* _Work instructions_: Could you set down exactly the lines of the data below, starting at the one that holds "pose proof (Z.ggcd_correct_divisors" and ending at the one that holds "Lemma seconds_to_time (rt", both included, and only those?

(Stored data)
>>>

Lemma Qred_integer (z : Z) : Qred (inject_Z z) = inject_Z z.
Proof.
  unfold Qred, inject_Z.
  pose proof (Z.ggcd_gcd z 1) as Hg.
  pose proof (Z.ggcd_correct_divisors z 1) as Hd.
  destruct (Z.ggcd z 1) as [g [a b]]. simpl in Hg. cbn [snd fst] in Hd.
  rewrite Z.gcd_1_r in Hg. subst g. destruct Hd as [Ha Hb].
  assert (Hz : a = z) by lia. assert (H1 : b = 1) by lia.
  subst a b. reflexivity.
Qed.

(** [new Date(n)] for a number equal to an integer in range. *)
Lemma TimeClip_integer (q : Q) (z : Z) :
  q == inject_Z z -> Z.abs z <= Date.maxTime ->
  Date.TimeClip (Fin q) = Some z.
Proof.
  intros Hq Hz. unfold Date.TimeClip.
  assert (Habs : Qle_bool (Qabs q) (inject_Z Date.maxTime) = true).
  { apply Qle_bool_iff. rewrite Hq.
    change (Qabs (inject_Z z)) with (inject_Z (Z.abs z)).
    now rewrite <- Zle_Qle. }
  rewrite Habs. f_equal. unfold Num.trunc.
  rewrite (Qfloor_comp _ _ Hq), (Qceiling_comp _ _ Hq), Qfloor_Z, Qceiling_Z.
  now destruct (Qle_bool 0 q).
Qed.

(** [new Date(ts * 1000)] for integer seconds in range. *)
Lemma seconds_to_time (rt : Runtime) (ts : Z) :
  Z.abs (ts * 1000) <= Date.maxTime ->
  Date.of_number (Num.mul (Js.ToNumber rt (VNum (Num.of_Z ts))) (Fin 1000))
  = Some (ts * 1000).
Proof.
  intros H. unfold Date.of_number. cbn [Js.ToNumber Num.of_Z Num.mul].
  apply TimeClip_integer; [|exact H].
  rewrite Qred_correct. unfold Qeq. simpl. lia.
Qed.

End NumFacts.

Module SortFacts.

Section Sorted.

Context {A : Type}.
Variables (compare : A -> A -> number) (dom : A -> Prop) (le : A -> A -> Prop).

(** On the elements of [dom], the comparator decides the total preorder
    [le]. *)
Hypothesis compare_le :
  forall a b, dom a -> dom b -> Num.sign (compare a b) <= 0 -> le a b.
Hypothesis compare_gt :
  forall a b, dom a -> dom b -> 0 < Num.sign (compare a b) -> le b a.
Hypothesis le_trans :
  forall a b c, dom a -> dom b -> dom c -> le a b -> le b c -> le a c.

<<<
>>>

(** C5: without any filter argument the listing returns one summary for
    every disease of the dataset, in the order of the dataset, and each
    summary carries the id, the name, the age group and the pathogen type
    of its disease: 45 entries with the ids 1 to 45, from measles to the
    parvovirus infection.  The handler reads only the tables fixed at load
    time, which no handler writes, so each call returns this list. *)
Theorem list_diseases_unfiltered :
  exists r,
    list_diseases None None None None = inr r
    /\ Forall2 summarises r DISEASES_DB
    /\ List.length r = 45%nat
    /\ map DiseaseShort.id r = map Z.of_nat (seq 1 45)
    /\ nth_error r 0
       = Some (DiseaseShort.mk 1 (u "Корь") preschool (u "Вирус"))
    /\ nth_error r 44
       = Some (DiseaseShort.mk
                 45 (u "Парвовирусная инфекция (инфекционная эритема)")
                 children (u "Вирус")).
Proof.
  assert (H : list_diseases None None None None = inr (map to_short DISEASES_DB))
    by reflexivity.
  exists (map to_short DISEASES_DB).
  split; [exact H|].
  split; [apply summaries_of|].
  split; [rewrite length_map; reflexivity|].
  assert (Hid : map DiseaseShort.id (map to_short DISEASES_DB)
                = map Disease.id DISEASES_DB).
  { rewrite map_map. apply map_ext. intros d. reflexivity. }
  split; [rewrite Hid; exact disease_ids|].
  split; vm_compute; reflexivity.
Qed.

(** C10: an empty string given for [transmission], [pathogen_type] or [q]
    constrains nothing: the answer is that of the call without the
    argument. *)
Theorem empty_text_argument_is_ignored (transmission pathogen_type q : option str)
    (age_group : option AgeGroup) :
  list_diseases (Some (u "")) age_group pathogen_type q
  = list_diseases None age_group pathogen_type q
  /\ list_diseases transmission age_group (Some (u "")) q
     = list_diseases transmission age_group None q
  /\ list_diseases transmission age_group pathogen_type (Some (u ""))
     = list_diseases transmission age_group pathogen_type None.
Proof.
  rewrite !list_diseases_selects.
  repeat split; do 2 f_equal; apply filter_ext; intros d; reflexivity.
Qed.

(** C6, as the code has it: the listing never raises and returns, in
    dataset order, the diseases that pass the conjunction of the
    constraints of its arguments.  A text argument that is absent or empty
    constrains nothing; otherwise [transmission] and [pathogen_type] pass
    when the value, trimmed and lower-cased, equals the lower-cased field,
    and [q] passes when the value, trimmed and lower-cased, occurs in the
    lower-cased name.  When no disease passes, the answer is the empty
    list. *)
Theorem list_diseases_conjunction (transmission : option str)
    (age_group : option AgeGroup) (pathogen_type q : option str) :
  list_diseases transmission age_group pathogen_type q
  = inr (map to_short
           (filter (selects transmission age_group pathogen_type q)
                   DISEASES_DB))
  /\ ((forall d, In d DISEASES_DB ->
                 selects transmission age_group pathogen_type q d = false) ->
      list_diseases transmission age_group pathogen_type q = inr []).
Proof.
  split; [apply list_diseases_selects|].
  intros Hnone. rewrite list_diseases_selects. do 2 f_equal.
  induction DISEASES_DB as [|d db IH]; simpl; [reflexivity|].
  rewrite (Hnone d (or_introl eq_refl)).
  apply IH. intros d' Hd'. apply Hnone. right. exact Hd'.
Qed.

<<<

* _Solution_:
  pose proof (Z.ggcd_correct_divisors z 1) as Hd.
  destruct (Z.ggcd z 1) as [g [a b]]. simpl in Hg. cbn [snd fst] in Hd.
  rewrite Z.gcd_1_r in Hg. subst g. destruct Hd as [Ha Hb].
  assert (Hz : a = z) by lia. assert (H1 : b = 1) by lia.
  subst a b. reflexivity.
Qed.

(** [new Date(n)] for a number equal to an integer in range. *)
Lemma TimeClip_integer (q : Q) (z : Z) :
  q == inject_Z z -> Z.abs z <= Date.maxTime ->
  Date.TimeClip (Fin q) = Some z.
Proof.
  intros Hq Hz. unfold Date.TimeClip.
  assert (Habs : Qle_bool (Qabs q) (inject_Z Date.maxTime) = true).
  { apply Qle_bool_iff. rewrite Hq.
    change (Qabs (inject_Z z)) with (inject_Z (Z.abs z)).
    now rewrite <- Zle_Qle. }
  rewrite Habs. f_equal. unfold Num.trunc.
  rewrite (Qfloor_comp _ _ Hq), (Qceiling_comp _ _ Hq), Qfloor_Z, Qceiling_Z.
  now destruct (Qle_bool 0 q).
Qed.

(** [new Date(ts * 1000)] for integer seconds in range. *)
Lemma seconds_to_time (rt : Runtime) (ts : Z) :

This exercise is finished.